___ DATA SUPPLIED ___

Lemma prepare_spec create m0 l : forall prepared m w,
  (forall n hd, wm_handles m0 !! n = Some hd -> (n < wm_nextHandle m0)%nat) ->
  prep_ok create m0 prepared m -> NoDup l.*1 -> (forall id, id ∈ l.*1 -> prepared !! id = None) ->
  (forall id spec, create !! id = Some spec <-> (id, spec) ∈ l \/ (id ∉ l.*1 /\ is_Some (prepared !! id) /\ create !! id = Some spec)) ->
  let '(r, m', _) := prepare l prepared m w in prepare_done create m0 r m'.
Proof.
  induction l as [|[id spec] l IH]; intros prepared m w Hal Hp Hnd Hnone Hin.
  { cbn. split; [done|]. intros id. split.
    - intros [n Hn]. destruct (po_new _ _ _ _ Hp _ _ Hn) as (_ & spec & _ & Hs & _). eauto.
    - intros [spec Hs]. apply Hin in Hs as Hs'. destruct Hs' as [H|(_ & H & _)]; [by apply elem_of_nil in H|done]. }
  rewrite fmap_cons in Hnd. apply NoDup_cons in Hnd as [Hni Hnd]. cbn [prepare fst] in *.
  assert (create !! id = Some spec) as Hcr by (apply Hin; left; by left).
  destruct (newHandle (wm_done m) spec w) as [[h|e] w1] eqn:Eh.
  - apply newHandle_spec in Eh as [Hs Hl]. rewrite (po_done _ _ _ _ Hp) in Hl.
    pose proof (alloc_prep _ _ _ _ id spec h Hp Hal Hcr (Hnone id ltac:(by left)) Hs Hl) as Hp'.
    destruct (alloc h m) as [n m1]. cbn [fst snd] in Hp'. apply IH; [done|done|done| |].
    + intros k Hk. rewrite lookup_insert_ne; [|by intros ->]. apply Hnone. by right.
    + intros k sp. split.
      * intros Hs'. pose proof Hs' as Hs2. apply Hin in Hs2 as [[[= -> ->]|Hl']%elem_of_cons|(Hnk & Hk & _)]; [right|by left|right].
        -- split; [done|]. rewrite lookup_insert_eq. eauto.
        -- cbn in Hnk. split; [set_solver|]. split; [|done]. rewrite lookup_insert_ne; [done|]. intros ->. apply Hnk. by left.
      * intros [Hl'|(_ & _ & Hs')]; [|done]. apply Hin. left. by right.
  - destruct Hp as [Ht Hc Hdn Hn Ho Hnew Hd Hh]. cbn.
    destruct (stop_all_spec (Some <$> (map_to_list prepared).*2) m) as (Hst & Hsn & Hsd & Hsp & Hsh).
    assert (None ∉ Some <$> (map_to_list prepared).*2) as Hnn.
    { intros H. apply list_elem_of_fmap in H as (? & ? & _). done. }
    rewrite (bool_decide_eq_false_2 _ Hnn), orb_false_r in Hsp.
    destruct Ht as (Ht1 & Ht2 & Ht3 & Ht4). destruct Hst as (Hs1 & Hs2 & Hs3 & Hs4).
    set (m1 := stop_all _ m) in *.
    assert (forall n, wm_handles (publishError id None e false m1) !! n = wm_handles m1 !! n /\
      wm_nextHandle (publishError id None e false m1) = wm_nextHandle m1 /\ wm_active (publishError id None e false m1) = wm_active m1 /\
      wm_degraded (publishError id None e false m1) = wm_degraded m1 /\ wm_closed (publishError id None e false m1) = wm_closed m1 /\
      wm_panicked (publishError id None e false m1) = wm_panicked m1 /\ wm_done (publishError id None e false m1) = wm_done m1) as Hpub.
    { intros n. unfold publishError. by case_goal. }
    destruct (Hpub 0%nat) as (_ & Hq1 & Hq2 & Hq3 & Hq4 & Hq5 & Hq6).
    split; [by eauto|]. split_and!; [congruence..| | | |].
    + intros Hcl. unfold publishError. rewrite Hs4, Ht4, Hcl. cbn. by rewrite Hs3, Ht3.
    + rewrite Hq1, Hsn. lia.
    + intros n Hlt. rewrite (proj1 (Hpub n)), Hsh. rewrite bool_decide_eq_false_2; [by apply Ho|].
      intros H. apply list_elem_of_fmap in H as (n' & [= <-] & H). apply list_elem_of_fmap in H as ([k v] & -> & H).
      apply elem_of_map_to_list in H. destruct (Hnew _ _ H). cbn in Hlt. lia.
    + intros n hd. rewrite (proj1 (Hpub n)), Hq1, Hsn, Hsh. intros Hhd Hge.
      destruct (wm_handles m !! n) as [hd0|] eqn:E0; [|by case_match].
      destruct (Hh _ _ E0 Hge) as [Hlt [k Hk]]. split; [done|].
      rewrite bool_decide_eq_true_2 in Hhd; [by injection Hhd as <-|].
      apply list_elem_of_fmap_2, list_elem_of_fmap. exists (k, n). split; [done|]. by apply elem_of_map_to_list.
Qed.

(** ** Publication *)

Definition final_entry (desired : gmap Z watchSpec) (invalid : gmap Z goerror) (prepared : gmap Z nat) (m : WatchManager)
    (id : Z) : option (option nat) :=
  match next_entry desired invalid prepared m id (wm_active m !! id) with
  | Some x => Some x
  | None => if bool_decide (is_Some (desired !! id)) then Some (prepared !! id) else None
  end.

(** A handle after the publication: stopped when its entry was dropped. *)
Definition published_handle (stopped started : bool) (h : watchHandle) : watchHandle :=
  let h := if stopped then cancelled h else h in
  MkWatchHandle (wh_spec h) (wh_cancelled h) (wh_watcher h) (started || wh_started h) (wh_timer h).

___

* _REQUIRED WORK_
When you respond, give the whole listing again exactly as written.

* _OUTPUT FOR THIS TASK_
Lemma prepare_spec create m0 l : forall prepared m w,
  (forall n hd, wm_handles m0 !! n = Some hd -> (n < wm_nextHandle m0)%nat) ->
  prep_ok create m0 prepared m -> NoDup l.*1 -> (forall id, id ∈ l.*1 -> prepared !! id = None) ->
  (forall id spec, create !! id = Some spec <-> (id, spec) ∈ l \/ (id ∉ l.*1 /\ is_Some (prepared !! id) /\ create !! id = Some spec)) ->
  let '(r, m', _) := prepare l prepared m w in prepare_done create m0 r m'.
Proof.
  induction l as [|[id spec] l IH]; intros prepared m w Hal Hp Hnd Hnone Hin.
  { cbn. split; [done|]. intros id. split.
    - intros [n Hn]. destruct (po_new _ _ _ _ Hp _ _ Hn) as (_ & spec & _ & Hs & _). eauto.
    - intros [spec Hs]. apply Hin in Hs as Hs'. destruct Hs' as [H|(_ & H & _)]; [by apply elem_of_nil in H|done]. }
  rewrite fmap_cons in Hnd. apply NoDup_cons in Hnd as [Hni Hnd]. cbn [prepare fst] in *.
  assert (create !! id = Some spec) as Hcr by (apply Hin; left; by left).
  destruct (newHandle (wm_done m) spec w) as [[h|e] w1] eqn:Eh.
  - apply newHandle_spec in Eh as [Hs Hl]. rewrite (po_done _ _ _ _ Hp) in Hl.
    pose proof (alloc_prep _ _ _ _ id spec h Hp Hal Hcr (Hnone id ltac:(by left)) Hs Hl) as Hp'.
    destruct (alloc h m) as [n m1]. cbn [fst snd] in Hp'. apply IH; [done|done|done| |].
    + intros k Hk. rewrite lookup_insert_ne; [|by intros ->]. apply Hnone. by right.
    + intros k sp. split.
      * intros Hs'. pose proof Hs' as Hs2. apply Hin in Hs2 as [[[= -> ->]|Hl']%elem_of_cons|(Hnk & Hk & _)]; [right|by left|right].
        -- split; [done|]. rewrite lookup_insert_eq. eauto.
        -- cbn in Hnk. split; [set_solver|]. split; [|done]. rewrite lookup_insert_ne; [done|]. intros ->. apply Hnk. by left.
      * intros [Hl'|(_ & _ & Hs')]; [|done]. apply Hin. left. by right.
  - destruct Hp as [Ht Hc Hdn Hn Ho Hnew Hd Hh]. cbn.
    destruct (stop_all_spec (Some <$> (map_to_list prepared).*2) m) as (Hst & Hsn & Hsd & Hsp & Hsh).
    assert (None ∉ Some <$> (map_to_list prepared).*2) as Hnn.
    { intros H. apply list_elem_of_fmap in H as (? & ? & _). done. }
    rewrite (bool_decide_eq_false_2 _ Hnn), orb_false_r in Hsp.
    destruct Ht as (Ht1 & Ht2 & Ht3 & Ht4). destruct Hst as (Hs1 & Hs2 & Hs3 & Hs4).
    set (m1 := stop_all _ m) in *.
    assert (forall n, wm_handles (publishError id None e false m1) !! n = wm_handles m1 !! n /\
      wm_nextHandle (publishError id None e false m1) = wm_nextHandle m1 /\ wm_active (publishError id None e false m1) = wm_active m1 /\
      wm_degraded (publishError id None e false m1) = wm_degraded m1 /\ wm_closed (publishError id None e false m1) = wm_closed m1 /\
      wm_panicked (publishError id None e false m1) = wm_panicked m1 /\ wm_done (publishError id None e false m1) = wm_done m1) as Hpub.
    { intros n. unfold publishError. by case_goal. }
    destruct (Hpub 0%nat) as (_ & Hq1 & Hq2 & Hq3 & Hq4 & Hq5 & Hq6).
    split; [by eauto|]. split_and!; [congruence..| | | |].
    + intros Hcl. unfold publishError. rewrite Hs4, Ht4, Hcl. cbn. by rewrite Hs3, Ht3.
    + rewrite Hq1, Hsn. lia.
    + intros n Hlt. rewrite (proj1 (Hpub n)), Hsh. rewrite bool_decide_eq_false_2; [by apply Ho|].
      intros H. apply list_elem_of_fmap in H as (n' & [= <-] & H). apply list_elem_of_fmap in H as ([k v] & -> & H).
      apply elem_of_map_to_list in H. destruct (Hnew _ _ H). cbn in Hlt. lia.
    + intros n hd. rewrite (proj1 (Hpub n)), Hq1, Hsn, Hsh. intros Hhd Hge.
      destruct (wm_handles m !! n) as [hd0|] eqn:E0; [|by case_match].
      destruct (Hh _ _ E0 Hge) as [Hlt [k Hk]]. split; [done|].
      rewrite bool_decide_eq_true_2 in Hhd; [by injection Hhd as <-|].
      apply list_elem_of_fmap_2, list_elem_of_fmap. exists (k, n). split; [done|]. by apply elem_of_map_to_list.
Qed.

(** ** Publication *)

Definition final_entry (desired : gmap Z watchSpec) (invalid : gmap Z goerror) (prepared : gmap Z nat) (m : WatchManager)
    (id : Z) : option (option nat) :=
  match next_entry desired invalid prepared m id (wm_active m !! id) with
  | Some x => Some x
  | None => if bool_decide (is_Some (desired !! id)) then Some (prepared !! id) else None
  end.

(** A handle after the publication: stopped when its entry was dropped. *)
Definition published_handle (stopped started : bool) (h : watchHandle) : watchHandle :=
  let h := if stopped then cancelled h else h in
  MkWatchHandle (wh_spec h) (wh_cancelled h) (wh_watcher h) (started || wh_started h) (wh_timer h).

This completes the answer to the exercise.